Former FBI Special Agent Darcy McClain and her sidekick Bullet, a giant schnauzer, are in Taos, New Mexico, when they stumble upon a flash drive in an arroyo on the property she’s inherited. The drive belongs to Los Alamos National Laboratory (LANL).
Darcy pockets it and hikes to the adobe on her land. There, she finds a pregnant teenager, Rio, searching the house for the drive, since it’s a possible clue to the whereabouts of her missing fiancé Johnny, who works at LANL. Rio is frantic to locate him. In a strange coincidence, Darcy learns Rio is the daughter of a family friend, and bound by this bond, she agrees to help the woman find Johnny.
What begins as a missing person’s case soon escalates into a dangerous game that places Darcy’s life at stake after she slips undercover and infiltrates the top-secret biotech labs at LANL, where shocking neuroscientific research soon comes to light.

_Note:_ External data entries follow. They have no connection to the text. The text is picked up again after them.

(** * Tungsten bidirectional path tracer: path vertices, connections, MIS weight

    A shallow embedding of
    [src/core/integrators/bidirectional_path_tracer/PathVertex.cpp].

    Conventions of the embedding.
    - C++ [float] is read in exact arithmetic: a [float] is a rational
      number ([Q]); [1e-4f] is [1/10000].  Equalities between computed
      scalars are stated with [==] ([Qeq]) where algebra is involved and with
      [=] where the code's expression is reproduced literally.
    - The tagged vertex ([type] + the [_record] and [sampler] unions) is a sum
      type whose constructor carries the active arm of both unions.
    - Pointers that the code passes as possibly null are [option]s; storage
      that is written through a pointer is threaded explicitly.  Undefined
      behaviour (a null dereference, an index outside an array, reading a
      union arm that is not the active one) is the result [Fault].
    - The collaborators that live outside this file (scene, tracer helper,
      BSDF, medium, emitter, camera, samplers) are the fields of the
      [World] class; every theorem holds for all of them. *)

From Stdlib Require Import QArith Qabs ZArith List Lia Lqa.
From stdpp Require Import base list.
Import ListNotations.

Local Open Scope Q_scope.

(** ** Scalars and vectors *)

Abbreviation float := Q (only parsing).

Record Vec3f := mkVec3f { vx : float; vy : float; vz : float }.

Definition Vec3f_splat (a : float) : Vec3f := mkVec3f a a a.
Definition vmul (a b : Vec3f) : Vec3f :=
  mkVec3f (vx a * vx b) (vy a * vy b) (vz a * vz b).
Definition vsub (a b : Vec3f) : Vec3f :=
  mkVec3f (vx a - vx b) (vy a - vy b) (vz a - vz b).
Definition vneg (a : Vec3f) : Vec3f := mkVec3f (- vx a) (- vy a) (- vz a).
Definition vdivs (a : Vec3f) (k : float) : Vec3f :=
  mkVec3f (vx a / k) (vy a / k) (vz a / k).
Definition dot (a b : Vec3f) : float := vx a * vx b + vy a * vy b + vz a * vz b.

(** [Vec2u]: a pixel coordinate (two unsigned integers). *)
Definition Vec2u := (N * N)%type.

(** ** Results with undefined behaviour made explicit *)

Inductive fault := NullDeref | OutOfBounds | InactiveArm.

Inductive result (A : Type) :=
| OK (a : A)
| Fault (f : fault).
Arguments OK {A} a.
Arguments Fault {A} f.

Definition rbind {A B} (m : result A) (k : A -> result B) : result B :=
  match m with
  | OK a => k a
  | Fault f => Fault f
  end.

Notation "x <- m ;; k" := (rbind m (fun x => k))
  (at level 100, m at next level, right associativity).

(** Dereference of a pointer that may be null. *)
Definition deref {A} (p : option A) : result A :=
  match p with
  | Some a => OK a
  | None => Fault NullDeref
  end.

(** ** Opaque collaborator types *)

Class Handles := {
  Emitter : Type;
  Camera : Type;
  Bsdf : Type;
  Medium : Type;
  SampleGenerator : Type;
  UniformSampler : Type;
  MediumState : Type;
  IntersectionTemporary : Type;
  TangentFrame : Type;
  EventExtra : Type;
  VertexAddr : Type
}.

Section Data.
Context {H : Handles}.

(** [Ray(pos, dir, nearT, farT)] with its primary-ray flag. *)
Record Ray := mkRay {
  ray_pos : Vec3f;
  ray_dir : Vec3f;
  ray_nearT : float;
  ray_farT : float;
  ray_primary : bool
}.

Definition setPrimaryRay (r : Ray) (b : bool) : Ray :=
  mkRay (ray_pos r) (ray_dir r) (ray_nearT r) (ray_farT r) b.

Record PositionSample := mkPositionSample {
  ps_p : Vec3f;
  ps_pdf : float;
  ps_weight : Vec3f;
  ps_Ng : Vec3f
}.

Record DirectionSample := mkDirectionSample {
  ds_d : Vec3f;
  ds_pdf : float;
  ds_weight : Vec3f
}.

(** Where a scatter event's [info] pointer points: into the [SurfaceRecord]
    local to a [scatter] call, into the record owned by the vertex stored at
    an address, or somewhere else. *)
Inductive InfoPtr :=
| InfoOfLocalRecord
| InfoOfVertex (a : VertexAddr)
| InfoElsewhere.

Record IntersectionInfo := mkIntersectionInfo {
  ii_p : Vec3f;
  ii_Ng : Vec3f;
  ii_bsdf : Bsdf
}.

Record SurfaceScatterEvent := mkSurfaceScatterEvent {
  ev_info : InfoPtr;
  ev_frame : TangentFrame;
  ev_wi : Vec3f;
  ev_wo : Vec3f;
  ev_throughput : Vec3f;
  ev_pdf : float;
  ev_extra : EventExtra
}.

Definition setEventInfo (e : SurfaceScatterEvent) (p : InfoPtr) : SurfaceScatterEvent :=
  mkSurfaceScatterEvent p (ev_frame e) (ev_wi e) (ev_wo e) (ev_throughput e)
    (ev_pdf e) (ev_extra e).

Record VolumeScatterEvent := mkVolumeScatterEvent {
  vol_p : Vec3f;
  vol_wi : Vec3f;
  vol_wo : Vec3f;
  vol_throughput : Vec3f;
  vol_pdf : float
}.

Record EmitterRootRecord := mkEmitterRootRecord {
  er_pdf : float;
  er_weight : Vec3f;
  er_point : PositionSample
}.

Record CameraRootRecord := mkCameraRootRecord {
  cr_pixel : Vec2u;
  cr_point : PositionSample
}.

Record EmitterRecord := mkEmitterRecord {
  em_point : PositionSample;
  em_direction : DirectionSample
}.

Record CameraRecord := mkCameraRecord {
  cam_pixel : Vec2u;
  cam_point : PositionSample;
  cam_direction : DirectionSample
}.

Record SurfaceRecord := mkSurfaceRecord {
  sr_event : SurfaceScatterEvent;
  sr_data : IntersectionTemporary;
  sr_info : IntersectionInfo
}.

(** The vertex tag together with the active arm of [sampler] and of
    [_record].  [OtherKind] stands for a tag outside the enumeration (the
    [default:] arms of the switches). *)
Inductive VertexKind :=
| EmitterRoot (e : Emitter) (r : EmitterRootRecord)
| CameraRoot (c : Camera) (r : CameraRootRecord)
| EmitterVertex (e : Emitter) (r : EmitterRecord)
| CameraVertex (c : Camera) (r : CameraRecord)
| SurfaceVertex (b : Bsdf) (r : SurfaceRecord)
| VolumeVertex (m : Medium) (r : VolumeScatterEvent)
| OtherKind.

Record PathVertex := mkPathVertex {
  kind : VertexKind;
  throughput : Vec3f;
  pdfForward : float;
  pdfBackward : float
}.

Definition setKind (v : PathVertex) (k : VertexKind) : PathVertex :=
  mkPathVertex k (throughput v) (pdfForward v) (pdfBackward v).
Definition setPdfForward (v : PathVertex) (x : float) : PathVertex :=
  mkPathVertex (kind v) (throughput v) x (pdfBackward v).
Definition setPdfBackward (v : PathVertex) (x : float) : PathVertex :=
  mkPathVertex (kind v) (throughput v) (pdfForward v) x.

Record PathEdge := mkPathEdge {
  d : Vec3f;
  r : float;
  rSq : float
}.

Definition reverse (e : PathEdge) : PathEdge := mkPathEdge (vneg (d e)) (r e) (rSq e).

Record TraceState := mkTraceState {
  sampler : SampleGenerator;
  supplementalSampler : UniformSampler;
  medium : option Medium;
  wasSpecular : bool;
  ray : Ray;
  bounce : Z;
  mediumState : MediumState
}.

End Data.

(** ** External collaborators

    Every function of the scene, the tracer helper, the BSDF, medium, emitter
    and camera models that [PathVertex.cpp] calls.  An argument the callee
    receives by non-const reference or pointer comes back in the result. *)

(** What [TraceBase::handleSurface] receives and may update. *)
Section Exchange.
Context {H : Handles}.

Record SurfaceIO := mkSurfaceIO {
  io_record : SurfaceRecord;
  io_sampler : SampleGenerator;
  io_supplementalSampler : UniformSampler;
  io_medium : option Medium;
  io_ray : Ray;
  io_scatterWeight : Vec3f;
  io_emission : Vec3f;
  io_wasSpecular : bool;
  io_mediumState : MediumState
}.

End Exchange.

Class World `{Handles} := {
  (* Emitter *)
  emitter_samplePosition :
    Emitter -> SampleGenerator -> PositionSample ->
    bool * SampleGenerator * PositionSample;
  emitter_sampleDirection :
    Emitter -> SampleGenerator -> PositionSample -> DirectionSample ->
    bool * SampleGenerator * DirectionSample;
  emitter_evalDirectionalEmission :
    Emitter -> PositionSample -> DirectionSample -> Vec3f;
  emitter_directionalPdf :
    Emitter -> PositionSample -> DirectionSample -> float;
  (* Camera *)
  camera_samplePosition :
    Camera -> SampleGenerator -> PositionSample ->
    bool * SampleGenerator * PositionSample;
  camera_sampleDirection :
    Camera -> SampleGenerator -> PositionSample -> Vec2u -> DirectionSample ->
    bool * SampleGenerator * DirectionSample;
  camera_evalDirection :
    Camera -> SampleGenerator -> PositionSample -> DirectionSample -> Vec2u ->
    bool * SampleGenerator * Vec3f * Vec2u;
  camera_directionPdf :
    Camera -> PositionSample -> DirectionSample -> float;
  (* Bsdf and scatter-event queries *)
  bsdf_pdf : Bsdf -> SurfaceScatterEvent -> float;
  bsdf_eval : Bsdf -> SurfaceScatterEvent -> Vec3f;
  makeWarpedQuery : SurfaceScatterEvent -> Vec3f -> Vec3f -> SurfaceScatterEvent;
  makeFlippedQuery : SurfaceScatterEvent -> SurfaceScatterEvent;
  toLocal : TangentFrame -> Vec3f -> Vec3f;
  (* Medium and phase-function queries *)
  medium_phasePdf : Medium -> VolumeScatterEvent -> float;
  medium_phaseEval : Medium -> VolumeScatterEvent -> Vec3f;
  vol_makeWarpedQuery : VolumeScatterEvent -> Vec3f -> Vec3f -> VolumeScatterEvent;
  vol_makeFlippedQuery : VolumeScatterEvent -> VolumeScatterEvent;
  (* TraceableScene *)
  scene_intersect : Ray -> bool * Ray * IntersectionTemporary * IntersectionInfo;
  scene_occluded : Ray -> bool;
  (* TraceBase; the bounce counter and the light-sampling flag are inputs *)
  tracer_handleSurface : SurfaceIO -> Z -> bool -> bool * SurfaceIO;
  tracer_makeLocalScatterEvent :
    IntersectionTemporary -> IntersectionInfo -> Ray ->
    SampleGenerator -> UniformSampler -> SurfaceScatterEvent;
  (* Vec3f::length (a square root) and the defaults of the Ray constructor *)
  vec_length : Vec3f -> float;
  ray_defaultNearT : float;
  ray_defaultFarT : float;
  ray_defaultPrimary : bool;
  (* what a read of storage that was never initialised yields *)
  indeterminate : float
}.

The author of the Darcy McClain and Bullet Thriller Series. Her novel Gadgets won the "Betty L. Henrichs Award for Best Publishable Mystery Novel" awarded by the Greater Dallas Writers' Association
I first set foot in New Mexico in 1972 during a cross-country drive from Alabama to Eugene, Oregon, where I planned to attend the University of Oregon. From the moment I saw the Taos Plateau blanketed in a sea of winter white, and in the distance, Taos Mountain rising majestically to a turquoise sky, the landscape and the small-then quaint town, captured my heart. In the ensuing years I was a frequent visitor to Taos, and in 1997, I bought land in the very region I describe in the excerpt and built a small Pueblo-style home on the property.
Book Excerpt
Brainwash: Darcy McClain Thriller #1
She left Española and wound her way through the farming villages that hugged the Rio Grande. Below the highway, the bright afternoon sun painted indigo shadows on bare cottonwoods and ignited the river’s glassy surface. She gained in altitude, capped the peak, and dropped into a horseshoe canyon that opened onto a vast mesa dusted in white, the pristine snow fractured by a massive escarpment, its chasm barren and black. To the east, dense evergreens carpeted the desert floor and undulated up the slopes to the alluvial fans of the Sangre de Cristo range. In the midst of this splendor jutted Taos Mountain, its crown shrouded in fog.